**What you should do:** From the listing below, copy only the lines from the line that contains "Lemma eq_on_ge f" to the line that contains "(** Closing followed", counting those two lines as part of the copy.

----- Given information -----

(** * Audio-to-verdict pipeline of the Slack QA bot: a shallow embedding

    The development follows the three Python scripts of the repository:
    - [qa_bot.py]  (module [QaBot]): URL-based bot, Whisper transcription;
    - [extra.py]   (module [Extra]): file-upload bot, silence-chunked
      transcription;
    - [main.py]    (module [Main]): stand-alone chunked analysis script.

    Python [str] values are sequences of Unicode code points, modelled as
    [list N].  External collaborators (Slack, HTTP, speech recognition, the
    text-generation service, the file system) are oracles; every call to one
    of them is recorded, with its answer, in a trace. *)

From Stdlib Require Import List NArith Bool Ascii String Arith Lia DecimalString.
From Stdlib Require Import PrimFloat.
Import ListNotations.

Set Implicit Arguments.
Local Open Scope N_scope.

(** ** Python strings *)

Module PyStr.

Definition pystr := list N.

(** An ASCII literal of the source, as a sequence of code points. *)
Definition lit (s : string) : pystr :=
  map N_of_ascii (list_ascii_of_string s).

Definition eqb (a b : pystr) : bool :=
  if list_eq_dec N.eq_dec a b then true else false.

(** [s.startswith(p)] *)
Fixpoint startswith (p s : pystr) : bool :=
  match p, s with
  | [], _ => true
  | _ :: _, [] => false
  | a :: p', b :: s' => N.eqb a b && startswith p' s'
  end.

(** [needle in hay] *)
Fixpoint contains (needle hay : pystr) : bool :=
  startswith needle hay ||
  match hay with
  | [] => false
  | _ :: hay' => contains needle hay'
  end.
(** Opening shrinks and closing grows: the neighbourhood is symmetric,
    so a cell lies in the window of each of its neighbours. *)
Lemma open_le f :
  bounded h w f -> le_on h w (dilate_at h w offs (erode_at h w offs f)) f.
Proof.
  intros Hf r c Hrc. apply dilate_at_le; [apply Hf, Hrc|].
  intros dr dc Ho Hd.
  pose proof (erode_at_le f (r + dr) (c + dc) (- dr) (- dc)) as Hle.
  replace (r + dr + - dr) with r in Hle by lia.
  replace (c + dc + - dc) with c in Hle by lia.
  apply Hle; [by apply offs_sym | done].
Qed.

Lemma close_ge f :
  bounded h w f -> le_on h w f (erode_at h w offs (dilate_at h w offs f)).
Proof.
  intros Hf r c Hrc. apply erode_at_ge; [apply Hf, Hrc|].
  intros dr dc Ho Hd.
  pose proof (dilate_at_ge f (r + dr) (c + dc) (- dr) (- dc)) as Hle.
  replace (r + dr + - dr) with r in Hle by lia.
  replace (c + dc + - dc) with c in Hle by lia.
  apply Hle; [by apply offs_sym | done].
Qed.

Lemma le_on_antisym f g : le_on h w f g -> le_on h w g f -> eq_on h w f g.
Proof. intros H1 H2 r c Hrc. specialize (H1 r c Hrc). specialize (H2 r c Hrc). lia. Qed.

Lemma le_on_trans f g k : le_on h w f g -> le_on h w g k -> le_on h w f k.
Proof. intros H1 H2 r c Hrc. specialize (H1 r c Hrc). specialize (H2 r c Hrc). lia. Qed.

Lemma eq_on_le f g : eq_on h w f g -> le_on h w f g.
Proof. intros H1 r c Hrc. specialize (H1 r c Hrc). lia. Qed.

Lemma eq_on_ge f g : eq_on h w f g -> le_on h w g f.
Proof. intros H1 r c Hrc. specialize (H1 r c Hrc). lia. Qed.

Lemma dilate_ext f g :
  eq_on h w f g -> eq_on h w (dilate_at h w offs f) (dilate_at h w offs g).
Proof.
  intros Hfg. apply le_on_antisym; apply dilate_mono;
    [by apply eq_on_le | by apply eq_on_ge].
Qed.

Lemma erode_ext f g :
  eq_on h w f g -> eq_on h w (erode_at h w offs f) (erode_at h w offs g).
Proof.
  intros Hfg. apply le_on_antisym; apply erode_mono;
    [by apply eq_on_le | by apply eq_on_ge].
Qed.

Lemma dilate_erode_dilate f :
  bounded h w f ->
  eq_on h w (dilate_at h w offs (erode_at h w offs (dilate_at h w offs f)))
           (dilate_at h w offs f).
Proof.
  intros Hf. apply le_on_antisym.
  - apply open_le, dilate_bounded, Hf.
  - apply dilate_mono, close_ge, Hf.
Qed.

Lemma erode_dilate_erode f :
  bounded h w f ->
  eq_on h w (erode_at h w offs (dilate_at h w offs (erode_at h w offs f)))
           (erode_at h w offs f).
Proof.
  intros Hf. apply le_on_antisym.
  - apply erode_mono, open_le, Hf.
  - apply close_ge, erode_bounded, Hf.
Qed.

(** Closing followed by opening is idempotent. *)
Lemma open_close_idempotent f :
  bounded h w f ->
  eq_on h w
    (open_at h w offs (close_at h w offs (open_at h w offs (close_at h w offs f))))
    (open_at h w offs (close_at h w offs f)).
Proof.
  intros Hf. unfold open_at, close_at.
  assert (bounded h w (dilate_at h w offs f)) as HD by by apply dilate_bounded.
  assert (bounded h w (erode_at h w offs (dilate_at h w offs f))) as Hg
    by by apply erode_bounded.
  assert (bounded h w (erode_at h w offs (erode_at h w offs (dilate_at h w offs f))))
    as HEg by by apply erode_bounded.
  assert (bounded h w
            (dilate_at h w offs
               (erode_at h w offs (erode_at h w offs (dilate_at h w offs f)))))
    as Hc by by apply dilate_bounded.
  apply le_on_antisym.
  - (* the opened array lies below the closed one, which closing fixes *)
    apply dilate_mono, erode_mono.
    eapply le_on_trans.
    + apply erode_mono, dilate_mono, open_le, Hg.
    + apply eq_on_le, erode_dilate_erode, HD.
  - (* closing grows the cleaned array, and opening fixes it *)
    eapply le_on_trans.
    + apply eq_on_ge, dilate_erode_dilate, HEg.
    + apply dilate_mono, erode_mono, close_ge, Hc.
Qed.
End Lattice.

-----

**Result:**
Lemma eq_on_ge f g : eq_on h w f g -> le_on h w g f.
Proof. intros H1 r c Hrc. specialize (H1 r c Hrc). lia. Qed.

Lemma dilate_ext f g :
  eq_on h w f g -> eq_on h w (dilate_at h w offs f) (dilate_at h w offs g).
Proof.
  intros Hfg. apply le_on_antisym; apply dilate_mono;
    [by apply eq_on_le | by apply eq_on_ge].
Qed.

Lemma erode_ext f g :
  eq_on h w f g -> eq_on h w (erode_at h w offs f) (erode_at h w offs g).
Proof.
  intros Hfg. apply le_on_antisym; apply erode_mono;
    [by apply eq_on_le | by apply eq_on_ge].
Qed.

Lemma dilate_erode_dilate f :
  bounded h w f ->
  eq_on h w (dilate_at h w offs (erode_at h w offs (dilate_at h w offs f)))
           (dilate_at h w offs f).
Proof.
  intros Hf. apply le_on_antisym.
  - apply open_le, dilate_bounded, Hf.
  - apply dilate_mono, close_ge, Hf.
Qed.

Lemma erode_dilate_erode f :
  bounded h w f ->
  eq_on h w (erode_at h w offs (dilate_at h w offs (erode_at h w offs f)))
           (erode_at h w offs f).
Proof.
  intros Hf. apply le_on_antisym.
  - apply erode_mono, open_le, Hf.
  - apply close_ge, erode_bounded, Hf.
Qed.

(** Closing followed by opening is idempotent. *)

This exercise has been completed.